(* ===== verification/Protocol.v ===== *)
(** The wire format of [TEADFS/src/protocol.h].

    The structures are C types under the x86-64 ABI; their sizes and field
    offsets are computed, not assumed.  A packet is the byte buffer the C code
    casts to [struct teadfs_packet_info*]; its fields are read and written at
    the computed offsets. *)
From S2P Require Import Prelude.
Local Open Scope Z_scope.

(** * C types and their layout *)

#[warnings="-register-all"]
Inductive cty :=
  | CInt (n : nat)                (* an n-byte integer, aligned to n *)
  | CStruct (fs : list cty)
  | CUnion (fs : list cty).

(** The least multiple of [a] that is at least [o]. *)
Definition align_up (o a : Z) : Z := (o + a - 1) / a * a.

Fixpoint alignof (t : cty) : Z :=
  match t with
  | CInt n => Z.of_nat n
  | CStruct fs | CUnion fs => foldr (λ f m, Z.max (alignof f) m) 1 fs
  end.

(** Field offsets of a structure whose fields have these sizes and
    alignments, starting at [o]; the end of the last field comes with them. *)
Fixpoint place (fs : list (Z * Z)) (o : Z) : list Z * Z :=
  match fs with
  | [] => ([], o)
  | (n, a) :: fs =>
      let o' := align_up o a in
      let '(os, e) := place fs (o' + n) in (o' :: os, e)
  end.

Fixpoint sizeof (t : cty) : Z :=
  match t with
  | CInt n => Z.of_nat n
  | CStruct fs =>
      align_up (place (map (λ f, (sizeof f, alignof f)) fs) 0).2 (alignof t)
  | CUnion fs => align_up (foldr (λ f m, Z.max (sizeof f) m) 0 fs) (alignof t)
  end.

Definition offset_of (t : cty) (i : nat) : Z :=
  match t with
  | CStruct fs => default 0 ((place (map (λ f, (sizeof f, alignof f)) fs) 0).1 !! i)
  | _ => 0
  end.

(** * The structures of protocol.h *)

Definition c_u8 : cty := CInt 1.
Definition c_u32 : cty := CInt 4.
Definition c_u64 : cty := CInt 8.
Definition c_int : cty := CInt 4.
Definition pid_t : cty := CInt 4.
(* kuid_t and kgid_t: a one-field structure in the kernel ... *)
Definition kuid_t_kernel : cty := CStruct [c_u32].
(* ... and uid_t/gid_t, by the #define, in user space *)
Definition kuid_t_user : cty := c_u32.

Definition PR_MSG_HELLO : Z := 1.
Definition PR_MSG_CLOSE : Z := 2.
Definition PR_MSG_USER : Z := 3.
Definition PR_MSG_OPEN : Z := PR_MSG_USER + 1.
Definition PR_MSG_RELEASE : Z := PR_MSG_USER + 2.
Definition PR_MSG_READ : Z := PR_MSG_USER + 3.
Definition PR_MSG_WRITE : Z := PR_MSG_USER + 4.
Definition PR_MSG_CLEANUP : Z := PR_MSG_USER + 5.
Definition ENCRYPT_FILE_HEADER_SIZE : Z := 256.

Definition teadfs_protocol_binary : cty := CStruct [c_u32; c_u32].
Definition teadfs_packet_header_of (kuid : cty) : cty :=
  CStruct [c_u32; c_u64; c_u8; c_u8; pid_t; kuid; kuid].
Definition teadfs_hello_info : cty := CStruct [pid_t].
Definition teadfs_open_info : cty := CStruct [c_u64; teadfs_protocol_binary].
Definition teadfs_release_info : cty := CStruct [c_u64; teadfs_protocol_binary].
Definition teadfs_read_info : cty := CStruct [c_int; c_u64; teadfs_protocol_binary].
Definition teadfs_write_info : cty := CStruct [c_int; c_u64; teadfs_protocol_binary].
Definition teadfs_delete_info : cty := CStruct [teadfs_protocol_binary].
Definition teadfs_cleanup_info : cty := CStruct [c_u64].
Definition teadfs_result_code_info : cty := CStruct [c_int].
Definition packet_data : cty :=
  CUnion [teadfs_hello_info; teadfs_open_info; teadfs_release_info;
          teadfs_read_info; teadfs_write_info; teadfs_delete_info;
          teadfs_result_code_info; teadfs_cleanup_info].
Definition teadfs_packet_info_of (kuid : cty) : cty :=
  CStruct [teadfs_packet_header_of kuid; packet_data].
Definition teadfs_packet_header_t : cty := teadfs_packet_header_of kuid_t_kernel.
Definition teadfs_packet_info : cty := teadfs_packet_info_of kuid_t_kernel.

Definition sizeof_packet_header : Z := sizeof teadfs_packet_header_t.
Definition sizeof_packet_info : Z := sizeof teadfs_packet_info.

(** * Fields *)

Record fld := Fld { f_off : Z; f_width : nat }.

Definition get (f : fld) (bs : bytes) : Z :=
  le_decode (slice (f_off f) (Z.of_nat (f_width f)) bs).
Definition put (f : fld) (z : Z) (bs : bytes) : bytes :=
  splice (f_off f) (le_encode (f_width f) z) bs.

(** The field at [i] of the header, and the field at [i] of member [t] of the
    union, which starts right after the header. *)
Definition hdr (i : nat) (w : nat) : fld := Fld (offset_of teadfs_packet_header_t i) w.
Definition data (t : cty) (i : nat) (w : nat) : fld :=
  Fld (offset_of teadfs_packet_info 1 + offset_of t i) w.
(** The two fields of a [teadfs_protocol_binary] at field [i] of [t]. *)
Definition data_bin (t : cty) (i j : nat) : fld :=
  Fld (offset_of teadfs_packet_info 1 + offset_of t i
       + offset_of teadfs_protocol_binary j) 4.

Definition h_size := hdr 0 4.
Definition h_msg_id := hdr 1 8.
Definition h_msg_type := hdr 2 1.
Definition h_initiator := hdr 3 1.
Definition h_pid := hdr 4 4.
Definition h_uid := hdr 5 4.
Definition h_gid := hdr 6 4.
Definition hello_pid := data teadfs_hello_info 0 4.
Definition open_file_id := data teadfs_open_info 0 8.
Definition open_path_size := data_bin teadfs_open_info 1 0.
Definition open_path_offset := data_bin teadfs_open_info 1 1.
Definition release_file_id := data teadfs_release_info 0 8.
Definition release_path_size := data_bin teadfs_release_info 1 0.
Definition release_path_offset := data_bin teadfs_release_info 1 1.
Definition read_code := data teadfs_read_info 0 4.
Definition read_offset := data teadfs_read_info 1 8.
Definition read_data_size := data_bin teadfs_read_info 2 0.
Definition read_data_offset := data_bin teadfs_read_info 2 1.
Definition write_code := data teadfs_write_info 0 4.
Definition write_offset := data teadfs_write_info 1 8.
Definition write_data_size := data_bin teadfs_write_info 2 0.
Definition write_data_offset := data_bin teadfs_write_info 2 1.
Definition error_code := data teadfs_result_code_info 0 4.
Definition cleanup_file_id := data teadfs_cleanup_info 0 8.

(** The whole header, for [response.header = packet->header]. *)
Definition header_bytes (bs : bytes) : bytes := slice 0 sizeof_packet_header bs.

(** * Layout lemmas *)

Lemma align_up_ge o a : 0 < a → o ≤ align_up o a.
Proof.
  intros. unfold align_up.
  pose proof (Z.mod_pos_bound (o + a - 1) a). pose proof (Z.div_mod (o + a - 1) a). lia.
Qed.

Lemma align_up_lt o a : 0 < a → align_up o a < o + a.
Proof.
  intros. unfold align_up.
  pose proof (Z.mod_pos_bound (o + a - 1) a). pose proof (Z.div_mod (o + a - 1) a). lia.
Qed.

Lemma align_up_mod o a : 0 < a → align_up o a mod a = 0.
Proof. intros. apply Z.mod_mul. lia. Qed.

Definition fields_ok (fs : list (Z * Z)) : Prop := Forall (λ f, 0 ≤ f.1 ∧ 0 < f.2) fs.

Lemma place_length fs o : length (place fs o).1 = length fs.
Proof.
  revert o. induction fs as [|[n a] fs IH]; intros o; simpl; [done|].
  destruct (place fs (align_up o a + n)) as [os e] eqn:E. simpl. f_equal.
  specialize (IH (align_up o a + n)). by rewrite E in IH.
Qed.

Lemma place_bounds fs o i oi n a :
  fields_ok fs →
  (place fs o).1 !! i = Some oi → fs !! i = Some (n, a) →
  o ≤ oi ∧ oi mod a = 0 ∧ oi + n ≤ (place fs o).2.
Proof.
  revert o i. induction fs as [|[n0 a0] fs IH]; intros o i Hok Ho Hf; [done|].
  apply Forall_cons in Hok as [[Hn0 Ha0] Hok]. simpl in *.
  pose proof (align_up_ge o a0 Ha0).
  destruct (place fs (align_up o a0 + n0)) as [os e] eqn:E. simpl in *.
  assert (Hend : align_up o a0 + n0 ≤ e).
  { clear -E Hok. revert E. generalize (align_up o a0 + n0) as o1. revert os e.
    induction fs as [|[n1 a1] fs IH]; intros os e o1 E; simpl in E; [by simplify_eq|].
    apply Forall_cons in Hok as [[Hn1 Ha1] Hok]. simpl in *.
    destruct (place fs (align_up o1 a1 + n1)) as [os' e'] eqn:E'. simplify_eq.
    apply IH in E'; [|done]. pose proof (align_up_ge o1 a1 Ha1). lia. }
  destruct i as [|i]; simpl in *; simplify_eq.
  - split_and!; [lia| |lia]. by apply align_up_mod.
  - specialize (IH (align_up o a0 + n0) i Hok). rewrite E in IH.
    destruct (IH Ho Hf) as (? & ? & ?). simpl in *. split_and!; [lia|done|done].
Qed.

Lemma place_disjoint fs o i j oi oj n a :
  fields_ok fs → (i < j)%nat →
  (place fs o).1 !! i = Some oi → (place fs o).1 !! j = Some oj →
  fs !! i = Some (n, a) → oi + n ≤ oj.
Proof.
  revert o i j. induction fs as [|[n0 a0] fs IH]; intros o i j Hok Hij Hi Hj Hf; [done|].
  apply Forall_cons in Hok as [[Hn0 Ha0] Hok]. simpl in *.
  destruct (place fs (align_up o a0 + n0)) as [os e] eqn:E. simpl in *.
  destruct i as [|i], j as [|j]; simpl in *; simplify_eq; try lia.
  - assert (∃ f, fs !! j = Some f) as [[n' a'] Hf'].
    { apply lookup_lt_is_Some. rewrite <- (place_length fs (align_up o a + n)), E.
      simpl. by eapply lookup_lt_Some. }
    pose proof (place_bounds fs (align_up o a + n) j oj n' a' Hok) as Hb.
    rewrite E in Hb. destruct (Hb Hj Hf'). lia.
  - specialize (IH (align_up o a0 + n0) i j Hok). rewrite E in IH.
    apply IH; [lia|done|done|done].
Qed.

(** * Field access lemmas *)

(** Evaluate the sizes and field offsets that occur in the goal and in the
    hypotheses, and finish by linear arithmetic. *)
Ltac eval_fld t :=
  let v := eval vm_compute in t in
  lazymatch isZcst v with true => change t with v in * end.
Ltac eval_width t :=
  let v := eval vm_compute in t in
  lazymatch isnatcst v with true => change t with v in * end.
Ltac pkt_consts :=
  change sizeof_packet_info with 56 in *; change sizeof_packet_header with 32 in *;
  repeat match goal with
    | |- context [f_off ?f] => eval_fld (f_off f)
    | |- context [f_width ?f] => eval_width (f_width f)
    | Hx : context [f_off ?f] |- _ => eval_fld (f_off f)
    | Hx : context [f_width ?f] |- _ => eval_width (f_width f)
    end.

Definition fld_in (f : fld) (bs : bytes) : bool :=
  in_range (f_off f) (Z.of_nat (f_width f)) bs.
Definition fld_disjoint (f g : fld) : bool :=
  (f_off f + Z.of_nat (f_width f) <=? f_off g)
  || (f_off g + Z.of_nat (f_width g) <=? f_off f).

Lemma get_range f bs : in_range (f_off f) (Z.of_nat (f_width f)) bs = true →
  0 ≤ get f bs < 2 ^ (8 * Z.of_nat (f_width f)).
Proof.
  intros Hin. unfold get.
  pose proof (le_decode_range (slice (f_off f) (Z.of_nat (f_width f)) bs)) as Hr.
  apply blen_slice in Hin. unfold blen in Hin. by rewrite Hin in Hr.
Qed.

Lemma blen_put f z bs : fld_in f bs = true → blen (put f z bs) = blen bs.
Proof. intros. unfold put. apply blen_splice. by rewrite blen_le_encode. Qed.

Lemma get_put f z bs : fld_in f bs = true →
  get f (put f z bs) = z mod 2 ^ (8 * Z.of_nat (f_width f)).
Proof.
  intros. unfold get, put.
  rewrite <- (blen_le_encode (f_width f) z) at 1.
  rewrite slice_splice_same by (by rewrite blen_le_encode).
  apply le_decode_encode.
Qed.

Lemma slice_put o n f z bs :
  fld_in f bs = true → 0 ≤ o → 0 ≤ n →
  o + n ≤ f_off f ∨ f_off f + Z.of_nat (f_width f) ≤ o →
  slice o n (put f z bs) = slice o n bs.
Proof.
  intros Hin Ho Hn [?|?]; unfold put, fld_in in *.
  - apply slice_splice_before; [done|lia|by rewrite blen_le_encode].
  - apply slice_splice_after; [by rewrite blen_le_encode|by rewrite blen_le_encode].
Qed.

Lemma get_put_ne f g z bs :
  fld_in f bs = true → fld_in g bs = true → fld_disjoint f g = true →
  get f (put g z bs) = get f bs.
Proof.
  unfold fld_disjoint. intros Hf Hg Hd. unfold get. f_equal.
  apply in_range_spec in Hf. apply slice_put; [done|lia|lia|lia].
Qed.

(** ** Fields of a buffer that holds at least one packet *)

Definition fld_ok (f : fld) : bool :=
  (0 <=? f_off f) && (f_off f + Z.of_nat (f_width f) <=? sizeof_packet_info).
Definition pkt_sized (bs : bytes) : Prop := sizeof_packet_info ≤ blen bs.

Lemma fld_in_sized f bs : fld_ok f = true → pkt_sized bs → fld_in f bs = true.
Proof. unfold fld_ok, pkt_sized, fld_in. intros. apply in_range_spec. lia. Qed.

Lemma blen_put_sized f z bs : fld_ok f = true → pkt_sized bs → blen (put f z bs) = blen bs.
Proof. intros. by apply blen_put, fld_in_sized. Qed.

Lemma put_sized f z bs : fld_ok f = true → pkt_sized bs → pkt_sized (put f z bs).
Proof. unfold pkt_sized at 2. intros. by rewrite blen_put_sized. Qed.

Lemma zeros_sized n : sizeof_packet_info ≤ n → pkt_sized (zeros n).
Proof. unfold pkt_sized. change sizeof_packet_info with 56. intros. rewrite blen_zeros; lia. Qed.

Lemma get_put_sized f z bs : fld_ok f = true → pkt_sized bs →
  get f (put f z bs) = z mod 2 ^ (8 * Z.of_nat (f_width f)).
Proof. intros. by apply get_put, fld_in_sized. Qed.

Lemma get_put_ne_sized f g z bs :
  fld_ok f = true → fld_ok g = true → fld_disjoint f g = true → pkt_sized bs →
  get f (put g z bs) = get f bs.
Proof. intros. by apply get_put_ne; [apply fld_in_sized..|]. Qed.

(** The bytes after the packet header are no field of it. *)
Lemma get_splice_data f new bs :
  fld_ok f = true → sizeof_packet_info + blen new ≤ blen bs →
  get f (splice sizeof_packet_info new bs) = get f bs.
Proof.
  unfold fld_ok, get. intros Hf Hn. f_equal. apply slice_splice_before; [lia|lia|].
  apply in_range_spec. pose proof (blen_nonneg new). pkt_consts. lia.
Qed.

Create HintDb tead_pkt.
#[export] Hint Resolve fld_in_sized put_sized zeros_sized : tead_pkt.
#[export] Hint Extern 1 (fld_ok _ = true) => reflexivity : tead_pkt.
#[export] Hint Extern 1 (fld_disjoint _ _ = true) => reflexivity : tead_pkt.

Create Rewrite HintDb tead_get.
#[export] Hint Rewrite blen_put_sized using (solve [auto 20 with tead_pkt]) : tead_get.
#[export] Hint Rewrite get_put_sized using (solve [auto 20 with tead_pkt]) : tead_get.
#[export] Hint Rewrite get_put_ne_sized using (solve [auto 20 with tead_pkt]) : tead_get.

## To do
When "buffer" shows up in a line of the material, report that line.

## Solution
    offsets are computed, not assumed.  A packet is the byte buffer the C code
(** ** Fields of a buffer that holds at least one packet *)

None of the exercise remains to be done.